### [ENTRIES PROVIDED]
(* ===== verification/ServerStuck.v ===== *)
(** * A lock that is never released ([server/aesdsocket.c])

    [handle_client_connection] returns from the loop that sends the file
    without unlocking [file_lock].  In the thread system of [ServerClients] this
    leaves the lock held by nobody, and from there on no schedule serves
    another packet: the threads receive, and wait. *)

From S2P Require Import Prelude Memory CircularBuffer DeviceSpec Kernel CharDriver.
From S2P Require Import CharDriverSpec CharDriverInv CharDriverWrite CharDriverSeek CharDriverModule.
From S2P Require Import CharDriverClient CharDriverProperties Schedules FileOps CharDriverFile CString.
From S2P Require Import Server ServerSpec ServerProperties ServerClients ServerOnDriver.

Section stuck.
Context {F : Type} {HF : FileOps F} (fuel : nat).
Implicit Types (y : server F) (c : client) (s : srv F).

(** The lock is held, and by no thread that will release it. *)
Definition abandoned y : Prop :=
  s_lock y = true ∧ Forall (λ c, in_packet c = false) (clients y).

(** What stays as it is from then on. *)
Record stuck y y' : Prop := {
  sk_file : s_file y' = s_file y;
  sk_sent : replied <$> clients y' = replied <$> clients y;
  sk_waiting i c n b :
    clients y !! i = Some c → point c = Locking n b → clients y' !! i = Some c }.

#[local] Instance stuck_preorder : PreOrder stuck.
Proof.
  split; [done|]. intros y1 y2 y3 [] []. split; [congruence..|]. intros i c n b Hi Hc.
  by eapply sk_waiting1, Hc; eapply sk_waiting0.
Qed.

(** A read of the socket leaves the file, the lock and the answers alone. *)
Definition same_file s s' : Prop :=
  file s' = file s ∧ file_lock s' = file_lock s ∧ sent s' = sent s.

Lemma poll_exit_total s : wp poll_exit safe (λ _ s', same_file s s') s.
Proof.
  unfold poll_exit. wp_step. apply wp_gets. wp_step.
  destruct (incoming s) as [|[]]; wp_steps; done.
Qed.

Lemma sock_read_total n s : wp (sock_read n) safe (λ _ s', same_file s s') s.
Proof.
  unfold sock_read. wp_step. apply wp_gets. destruct (incoming s) as [|[bs|e|] es]; wp_step; try done.
  case_decide; by wp_steps.
Qed.

Lemma receive_total b s : wp (receive b) safe (λ _ s', same_file s s') s.
Proof.
  unfold receive. wp_step. eapply wp_mono; [apply poll_exit_total|done|].
  intros [|] s1 (Hf & Hk & Hs); [by wp_steps|].
  wp_step. eapply wp_mono; [apply sock_read_total|done|]. intros [[n e] bs] s2 (Hf2 & Hk2 & Hs2).
  assert (same_file s s2) by (split_and!; congruence).
  case_decide; [wp_steps; done|]. case_decide; by wp_steps.
Qed.

(** A turn once the lock is abandoned: at most a read of the socket. *)
Lemma turn_abandoned i y :
  abandoned y → wp (turn fuel i) safe (λ _ y', abandoned y' ∧ stuck y y') y.
Proof.
  intros [Hk Hout]. unfold turn. unfold wp at 1.
  destruct (clients y !! i) as [c|] eqn:Hi; [|by split].
  destruct (blocked y c) eqn:Hb; [by split|].
  pose proof (proj1 (Forall_lookup _ _) Hout i c Hi) as Hc.
  unfold blocked in Hb. rewrite Hk in Hb. unfold in_packet in Hc.
  destruct (point c) as [b|n b|prev b|b|] eqn:Hp; try done.
  assert (wp (thread_step fuel (Receiving b)) safe (λ pt s', same_file (view y c) s' ∧
    in_packet (client_of pt s') = false) (view y c)) as Hstep.
  { cbn [thread_step]. wp_step. eapply wp_mono; [apply receive_total|done|].
    intros r s' Hs. wp_step. by destruct r. }
  apply wp_safe_inv in Hstep as (pt & s' & -> & (Hf & Hk' & Hs) & Hpt). simpl in *. split.
  - split; simpl; [congruence|]. by apply Forall_insert.
  - split; simpl; [done| |].
    + rewrite list_fmap_insert. simpl. rewrite Hs. apply list_insert_id.
      by rewrite list_lookup_fmap, Hi.
    + intros j d n b' Hj Hd. rewrite list_lookup_insert_ne; [done|]. intros ->. congruence.
Qed.

Lemma abandoned_run schedule y :
  abandoned y → wp (run_threads fuel schedule) safe (λ _ y', abandoned y' ∧ stuck y y') y.
Proof.
  revert y. induction schedule as [|i schedule IH]; intros y Hy; simpl; [by wp_step|].
  wp_step. eapply wp_mono; [by apply turn_abandoned|done|]. intros _ y1 [Hy1 H1].
  eapply wp_mono; [by apply IH|done|]. intros _ y2 [Hy2 H2]. split; [done|by etransitivity].
Qed.

(** A thread's steps, taken in turns in which nobody else moves. *)
Lemma run_alone k i y c pt s :
  clients y !! i = Some c → thread_steps fuel k (point c) (view y c) = Ok pt s →
  run_threads fuel (replicate k i) y =
    Ok () (mk_server (file s) (file_lock s) (should_exit s) (<[i := client_of pt s]> (clients y))).
Proof.
  revert y c. induction k as [|k IH]; intros y c Hi Hrun; simpl in *.
  { injection Hrun as <- <-. simpl. rewrite list_insert_id by (by destruct c). by destruct y. }
  apply bind_inv in Hrun as (pt1 & s1 & Hstep & Hrun).
  pose proof (lookup_lt_Some _ _ _ Hi) as Hlt.
  assert (blocked y c = false ∨ point c = Finished) as [Hb|Hfin].
  { unfold blocked. destruct (point c); [by left| |by left|by left|by right]. left.
    destruct (s_lock y) eqn:Hk; [|done]. cbn [thread_step] in Hstep.
    unfold start_packet, file_mutex_lock, mbind, M_bind, gets in Hstep. simpl in Hstep.
    by rewrite Hk in Hstep. }
  - rewrite (bind_Ok _ _ _ () (mk_server (file s1) (file_lock s1) (should_exit s1)
      (<[i := client_of pt1 s1]> (clients y)))).
    + rewrite (IH _ (client_of pt1 s1)); [|by apply list_lookup_insert_eq|by destruct s1].
      simpl. by rewrite list_insert_insert_eq.
    + unfold turn. by rewrite Hi, Hb, Hstep.
  - rewrite Hfin in Hstep. cbn [thread_step] in Hstep. injection Hstep as <- <-.
    rewrite (bind_Ok _ _ _ () y) by (unfold turn, blocked; by rewrite Hi, Hfin).
    apply (IH y c Hi). by rewrite Hfin.
Qed.
End stuck.

Section failed_send.
Context {F : Type} {HF : FileOps F} {HA : LogFile F} (fuel : nat).
Implicit Types (y : server F) (c : client).

(** C28: when the peer of client [i] stops taking data while the file is sent to
    it, its thread returns with [file_lock] held.  From then on, whatever the
    schedule and whatever the clients send, there is no fault, but the lock
    stays taken, the file and the answers stay as they are, and a thread that
    has reached the lock waits there. *)
Theorem failed_send_blocks_every_client y i c a p l es m acc :
  clients y !! i = Some c → point c = Receiving (replicate in_buffer_size NUL) →
  Forall (λ c, in_packet c = false) (clients y) → idle (view y c) a p →
  to_come c = Arrived l :: es → is_line l → NUL ∉ l → length l < in_buffer_size →
  is_command l = false → takes c = m :: acc → (m < 0)%Z → (1023 ≤ line_max)%Z → 1 < fuel →
  ∃ k y1 c1, run_threads fuel (replicate k i) y = Ok () y1 ∧
    clients y1 !! i = Some c1 ∧ point c1 = Finished ∧ complete c1 = 1%Z ∧
    ∀ schedule, ∃ y2, run_threads fuel schedule y1 = Ok () y2 ∧
      s_lock y2 = true ∧ s_file y2 = s_file y1 ∧
      replied <$> clients y2 = replied <$> clients y1 ∧
      ∀ j d n b, clients y1 !! j = Some d → point d = Locking n b → clients y2 !! j = Some d.
Proof.
  intros Hi Hp Hout Hidle Hin Hl Hn Hlen Hcmd Hacc Hm Hmax Hfuel.
  destruct (wp_safe_inv _ _ _ (refused_connection fuel (view y c) a p l es m acc Hidle Hin Hl Hn Hlen
    Hcmd Hacc Hm Hmax Hfuel)) as ([] & s1 & Hrun & Hc & Hd & Hk).
  pose proof (connection_loop_steps fuel fuel (replicate in_buffer_size NUL) (view y c)) as Hsteps.
  unfold steps_as in Hsteps. unfold handle_client_connection in Hrun. rewrite Hrun in Hsteps.
  destruct Hsteps as [k Hsteps]. rewrite <-Hp in Hsteps.
  pose proof (run_alone fuel k i y c _ _ Hi Hsteps) as Halone.
  eexists k, _, _. split; [exact Halone|]. split; [by apply list_lookup_insert_eq, (lookup_lt_Some _ _ c)|].
  split; [done|]. split; [done|]. intros schedule.
  assert (abandoned (mk_server (file s1) (file_lock s1) (should_exit s1)
    (<[i := client_of Finished s1]> (clients y)))) as Hy1.
  { split; [done|]. by apply Forall_insert. }
  destruct (wp_safe_inv _ _ _ (abandoned_run fuel schedule _ Hy1))
    as ([] & y2 & Hrun2 & [Hk2 _] & [Hf2 Hs2 Hw2]).
  exists y2. by split_and!.
Qed.
End failed_send.

(** ** Two clients on the driver, the first of which takes nothing *)

Section runs.
#[local] Instance run_kernel : Kernel := calm.
#[local] Instance run_laws : KernelLaws run_kernel := sample_kernel_laws _ _ _.
#[local] Instance run_reliable : KernelReliable run_kernel := sample_kernel_reliable.

Definition deaf_peer : server fd_state :=
  mk_server opened false false
    [mk_client (Receiving (replicate in_buffer_size NUL)) [Arrived line_ab] [-1]%Z [] false 0;
     mk_client (Receiving (replicate in_buffer_size NUL)) [Arrived line_c] [] [] false 0].

Lemma failed_send_blocks_every_client_witness :
  ∃ k y1, run_threads 9 (replicate k 0) deaf_peer = Ok () y1 ∧
    ∀ n, ∃ y2, run_threads 9 (replicate n 1) y1 = Ok () y2 ∧ s_lock y2 = true ∧
      replied <$> clients y2 = replied <$> clients y1.
Proof.
  destruct plain_line_ab as (? & ? & ? & ?).
  edestruct (failed_send_blocks_every_client 9 deaf_peer 0) as (k & y1 & c1 & Hrun & _ & _ & _ & Hnext).
  - reflexivity.
  - reflexivity.
  - by repeat constructor.
  - split; [apply opened_repr|done..].
  - reflexivity.
  - assumption.
  - assumption.
  - assumption.
  - assumption.
  - reflexivity.
  - lia.
  - by vm_compute.
  - lia.
  - exists k, y1. split; [exact Hrun|]. intros n.
    destruct (Hnext (replicate n 1)) as (y2 & ? & ? & _ & ? & _). by exists y2.
Defined.
End runs.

### [REQUIREMENT]
Reproduce word for word the material above, beginning with the line that contains "intros [Hk Hout]." and ending with the line that contains "assert (wp (thread_step".

### [WRITTEN RESPONSE]
  intros [Hk Hout]. unfold turn. unfold wp at 1.
  destruct (clients y !! i) as [c|] eqn:Hi; [|by split].
  destruct (blocked y c) eqn:Hb; [by split|].
  pose proof (proj1 (Forall_lookup _ _) Hout i c Hi) as Hc.
  unfold blocked in Hb. rewrite Hk in Hb. unfold in_packet in Hc.
  destruct (point c) as [b|n b|prev b|b|] eqn:Hp; try done.
  assert (wp (thread_step fuel (Receiving b)) safe (λ pt s', same_file (view y c) s' ∧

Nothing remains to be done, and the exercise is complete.